(ACTIVITY) Extract, from the listing that follows, each line containing the word "pose".

(MATERIAL FOR THE TASK)
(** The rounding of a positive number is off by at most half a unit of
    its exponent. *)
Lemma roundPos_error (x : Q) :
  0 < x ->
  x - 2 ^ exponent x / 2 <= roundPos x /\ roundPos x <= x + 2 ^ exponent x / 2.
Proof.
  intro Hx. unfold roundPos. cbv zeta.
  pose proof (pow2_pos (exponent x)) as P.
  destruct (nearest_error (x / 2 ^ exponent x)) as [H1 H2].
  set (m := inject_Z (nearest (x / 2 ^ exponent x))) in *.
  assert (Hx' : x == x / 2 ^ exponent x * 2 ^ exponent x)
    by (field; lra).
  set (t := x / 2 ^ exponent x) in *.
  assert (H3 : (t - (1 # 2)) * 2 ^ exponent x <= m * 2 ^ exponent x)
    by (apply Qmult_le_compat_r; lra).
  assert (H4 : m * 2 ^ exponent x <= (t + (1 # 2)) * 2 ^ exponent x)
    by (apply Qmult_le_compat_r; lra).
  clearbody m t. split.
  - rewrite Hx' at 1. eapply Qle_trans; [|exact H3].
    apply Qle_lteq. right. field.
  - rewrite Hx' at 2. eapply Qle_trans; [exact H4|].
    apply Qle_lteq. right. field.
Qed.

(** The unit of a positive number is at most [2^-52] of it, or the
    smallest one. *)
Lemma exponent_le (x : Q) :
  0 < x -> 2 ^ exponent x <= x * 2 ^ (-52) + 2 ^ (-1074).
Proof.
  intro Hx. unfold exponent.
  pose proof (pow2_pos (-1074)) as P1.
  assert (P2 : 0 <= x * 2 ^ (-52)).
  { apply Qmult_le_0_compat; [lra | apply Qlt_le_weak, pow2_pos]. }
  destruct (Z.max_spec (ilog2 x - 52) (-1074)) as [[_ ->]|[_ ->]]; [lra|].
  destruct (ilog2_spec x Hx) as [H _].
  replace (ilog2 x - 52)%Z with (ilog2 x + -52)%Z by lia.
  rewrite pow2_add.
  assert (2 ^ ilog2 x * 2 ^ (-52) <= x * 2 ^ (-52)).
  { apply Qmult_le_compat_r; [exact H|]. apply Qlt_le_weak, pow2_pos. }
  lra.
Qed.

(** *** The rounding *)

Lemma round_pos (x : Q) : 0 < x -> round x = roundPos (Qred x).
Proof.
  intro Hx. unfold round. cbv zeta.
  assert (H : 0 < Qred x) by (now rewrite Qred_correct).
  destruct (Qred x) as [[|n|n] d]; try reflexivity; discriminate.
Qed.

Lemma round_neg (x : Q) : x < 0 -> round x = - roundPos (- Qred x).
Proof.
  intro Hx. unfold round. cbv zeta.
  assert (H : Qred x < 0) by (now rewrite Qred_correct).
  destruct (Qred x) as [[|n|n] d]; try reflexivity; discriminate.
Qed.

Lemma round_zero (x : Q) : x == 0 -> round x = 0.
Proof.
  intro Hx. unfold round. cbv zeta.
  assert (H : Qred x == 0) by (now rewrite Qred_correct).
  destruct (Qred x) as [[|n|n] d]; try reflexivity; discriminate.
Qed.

(ANSWER BOX)
  pose proof (pow2_pos (exponent x)) as P.
  pose proof (pow2_pos (-1074)) as P1.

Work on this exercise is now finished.